La révision technique complète remplace intégralement le câblage interne de l’hélicoptère pour prendre en charge de larges flux de données et maximiser les performances des communications numériques. Les pilotes contrôleront leurs missions à travers un cockpit doté d’écrans tactiles avancés, synchronisés avec un système de casque numérique et une viseuse optronique haute performance Euroflir 510. En tant que plateforme modulaire axée sur la connectivité, le Tiger Mark III intègre une navigation par satellite anti-interférences de pointe ainsi que des radios définies par logiciel. Cela permet une collaboration optimale entre aéronefs pilotés et non pilotés (MUM-T), offrant à l’équipage la possibilité de contrôler des essaims de drones tactiques proches, utilisés par exemple comme leurres ou pour la détection de cibles hors de portée directe de l’hélicoptère.
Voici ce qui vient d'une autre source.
Lemma NoDup_map_injective {A B} (f : A -> B) (l : list A) :
  NoDup (List.map f l) ->
  forall x y, x ∈ l -> y ∈ l -> f x = f y -> x = y.
Proof.
  induction l as [|a l IH]; cbn [List.map]; intros Hnd x y Hx Hy E.
  - inversion Hx.
  - apply NoDup_cons in Hnd as [Hnotin Hnd].
    apply elem_of_cons in Hx as [->|Hx], Hy as [->|Hy].
    + reflexivity.
    + exfalso. apply Hnotin. rewrite E.
      now apply list_elem_of_In, List.in_map, list_elem_of_In.
    + exfalso. apply Hnotin. rewrite <- E.
      now apply list_elem_of_In, List.in_map, list_elem_of_In.
    + now apply IH.
Qed.

Lemma offered_revision_is_sample (s : State) (revision : Revision) :
  offered s (RevisionClick revision) -> revision ∈ sampleRevisions.
Proof.
  unfold offered, cards. intros H.
  apply elem_of_filteredRevisions in H. exact (proj1 H).
Qed.

(** X14.  In every state the page can reach, the selected stage is one of
    the values of the select, the expanded revision, if any, is a sample
    revision, and at most one card is expanded. *)
Theorem reachable_state_invariant (s : State) :
  reachable s ->
  selectedStage s ∈ stageOptions
  /\ (forall id, expandedRevision s = Some id ->
        exists r, r ∈ sampleRevisions /\ Revision.id r = id)
  /\ (forall r r', r ∈ sampleRevisions -> r' ∈ sampleRevisions ->
        isExpanded s r = true -> isExpanded s r' = true -> r = r').
Proof.
  intros Hreach.
  assert (Hone : forall r r', r ∈ sampleRevisions -> r' ∈ sampleRevisions ->
            isExpanded s r = true -> isExpanded s r' = true -> r = r').
  { intros r r' Hr Hr'. unfold isExpanded.
    destruct (expandedRevision s) as [id|]; [|discriminate].
    rewrite !Z.eqb_eq. intros -> E.
    exact (NoDup_map_injective Revision.id sampleRevisions
             sample_ids_NoDup r r' Hr Hr' E). }
  split; [|split; [|exact Hone]]; clear Hone.
  - induction Hreach as [|s e _ IH Hoff]; [left|].
    destruct e;
      cbn [handle onSearchChange onStageChange onDetailsClick onStageClick
           onRevisionClick selectedStage offered] in *;
      try exact IH; try exact Hoff.
    destruct (str_eqb (selectedStage s) (Stage.id stage)); [left|].
    right. apply list_elem_of_In, List.in_map, list_elem_of_In. exact Hoff.
  - induction Hreach as [|s e _ IH Hoff].
    { intros id H. discriminate H. }
    destruct e;
      cbn [handle onSearchChange onStageChange onDetailsClick onStageClick
           onRevisionClick expandedRevision];
      try exact IH.
    intros id H. destruct (isExpanded s revision); [discriminate H|].
    injection H as <-. exists revision. split; [|reflexivity].
    exact (offered_revision_is_sample s revision Hoff).
Qed.

(** X15.  Clicking a stage button selects that stage, or clears the
    selection when that stage was selected: after the click of an
    unselected stage the cards are the revisions of that stage matching the
    search term, and a second click on it shows those of all stages
    again. *)
Theorem stage_button_toggles_the_filter (s : State) (stage : Stage) :
  stage ∈ revisionStages ->
  selectedStage s <> Stage.id stage ->
  selectedStage (onStageClick stage s) = Stage.id stage
  /\ cards (onStageClick stage s)
     = List.filter (fun r => str_eqb (Revision.stage r) (Stage.id stage))
         (filteredRevisions sampleRevisions (searchTerm s) all)
  /\ selectedStage (onStageClick stage (onStageClick stage s)) = all
  /\ cards (onStageClick stage (onStageClick stage s))
     = filteredRevisions sampleRevisions (searchTerm s) all.
Proof.
  intros Hstage Hsel.
  assert (Hne : str_eqb (selectedStage s) (Stage.id stage) = false).
  { destruct (str_eqb _ _) eqn:E; [|reflexivity].
    now apply str_eqb_eq in E. }
  assert (H1 : selectedStage (onStageClick stage s) = Stage.id stage)
    by (unfold onStageClick; cbn [selectedStage]; now rewrite Hne).
  assert (H2 : selectedStage (onStageClick stage (onStageClick stage s)) = all).
  { unfold onStageClick at 1. cbn [selectedStage].
    now rewrite H1, str_eqb_refl. }
  split; [exact H1|]. split; [|split; [exact H2|]].
  - unfold cards. rewrite H1. cbn [searchTerm onStageClick].
    unfold filteredRevisions. rewrite List_filter_filter.
    apply List.filter_ext. intros r. cbv zeta.
    rewrite (stage_id_not_all stage Hstage), str_eqb_refl.
    cbn [orb]. rewrite andb_true_r. apply andb_comm.
  - unfold cards. now rewrite H2.
Qed.

End MoreSampleComponent.

(** ** Instances of the further properties *)

Lemma promulgated_stage_listed :
  Fixture.promulgated_stage ∈ SafetyLawTracker.revisionStages.
Proof. do 3 right. left. Defined.

Lemma filter_never_reorders_witness :
  LawTracker.filtered IsoDate.date_only Fixture.snapshot (js "化学物質")
    (js "promulgated") LawTracker.all Fixture.now
  = List.filter
      (Query.satisfies (js "化学物質") (js "promulgated") LawTracker.all)
      (LawTracker.filtered IsoDate.date_only Fixture.snapshot []
         LawTracker.all LawTracker.all Fixture.now).
Proof.
  apply (proj1 (filter_never_reorders IsoDate.date_only Fixture.snapshot
                  (js "化学物質") (js "promulgated") LawTracker.all
                  Fixture.now fixture_dates_ok)).
Defined.

Lemma narrower_filter_gives_sublist_witness :
  sublist
    (LawTracker.filtered IsoDate.date_only Fixture.snapshot
       (js "化学物質管理") (js "promulgated") (js "ACT_NOW") Fixture.now)
    (LawTracker.filtered IsoDate.date_only Fixture.snapshot (js "化学物質")
       LawTracker.all LawTracker.all Fixture.now).
Proof.
  apply (narrower_filter_gives_sublist IsoDate.date_only Fixture.snapshot
           (js "化学物質") (js "化学物質管理") LawTracker.all
           (js "promulgated") LawTracker.all (js "ACT_NOW") Fixture.now).
  - exact fixture_dates_ok.
  - exists [], (js "管理"). vm_compute. reflexivity.
  - left. reflexivity.
  - left. reflexivity.
Defined.

Lemma empty_notice_iff_nothing_matches_witness :
  LawTrackerView.showsEmptyNotice
    (LawTracker.filtered IsoDate.date_only [Some Fixture.older; None]
       (js "化学物質") LawTracker.all LawTracker.all Fixture.now) = true.
Proof.
  apply (proj1 (empty_notice_iff_nothing_matches IsoDate.date_only
                  [Some Fixture.older; None] (js "化学物質") LawTracker.all
                  LawTracker.all Fixture.now)).
  intros it Hit. apply elem_of_cons in Hit as [E|Hit].
  - injection E as ->. vm_compute. reflexivity.
  - apply elem_of_cons in Hit as [E|Hit]; [discriminate E | inversion Hit].
Defined.

Lemma null_entries_are_ignored_witness :
  LawTracker.filtered IsoDate.date_only
    ([Some Fixture.older] ++ None :: [Some Fixture.urgent]) []
    LawTracker.all LawTracker.all Fixture.now
  = LawTracker.filtered IsoDate.date_only
      ([Some Fixture.older] ++ [Some Fixture.urgent]) []
      LawTracker.all LawTracker.all Fixture.now.
Proof.
  apply (null_entries_are_ignored IsoDate.date_only [Some Fixture.older]
           [Some Fixture.urgent] [] LawTracker.all LawTracker.all
           Fixture.now).
Defined.

Lemma surrounding_white_space_is_ignored_witness :
  LawTracker.filtered IsoDate.date_only Fixture.snapshot (js " 　 ")
    (js "promulgated") LawTracker.all Fixture.now
  = LawTracker.filtered IsoDate.date_only Fixture.snapshot []
      (js "promulgated") LawTracker.all Fixture.now.
Proof.
  apply (proj2 (surrounding_white_space_is_ignored IsoDate.date_only
                  Fixture.snapshot (js " 　 ") (js "promulgated")
                  LawTracker.all Fixture.now)).
  vm_compute. reflexivity.
Defined.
« Le Mark III représente le véritable défi de la coopération européenne », a déclaré Marie Thomines, représentante du programme chez Airbus Helicopters. « C’est une réussite collective qui crée des ponts entre deux nations. Nous souhaitons un hélicoptère adapté aux champs de bataille agressifs et de haute intensité, capable de détecter l’ennemi avant d’être détecté. »
Le programme s’appuie sur l’agilité et la technologie furtive déjà éprouvées du Tiger. « Nous conservons les éléments qui rendent l’appareil aussi efficace, garantissant ainsi que ses performances seront maintenues » ajoutent les responsables du projet.
Les essais du système en cours sur l’« hélicoptère zéro » confirment le respect du calendrier multinational menant vers la première évaluation opérationnelle en vol. Une fois pleinement déployées, les améliorations digitales permettront aux équipages d’engager des munitions de précision, comme les missiles air-air Mistral 3 et les missiles air-sol MAST-F récemment intégrés, à des distances de sécurité très éloignées. Cette capacité autorise l’appareil à pénétrer en toute sécurité des systèmes sophistiqués de défense antiaérienne (A2/AD) sans exposer l’équipage à des tirs de courte portée.
La modernisation du Tiger Mark III renforce l’autonomie stratégique de l’infrastructure européenne de défense dans une époque marquée par l’évolution rapide des menaces liées à la guerre électronique. En maximisant la durée de vie des structures composites existantes grâce à une électronique modulaire, la France et l’Espagne établissent un modèle durable et économique pour l’évolution à long terme de la flotte. Dorénavant, ces hélicoptères d’attaque hautement automatisés et capables d’interopérer avec les drones fourniront une protection blindée renforcée ainsi que des nœuds de commandement et de transmission de données critiques aux forces terrestres alliées pour les décennies à venir.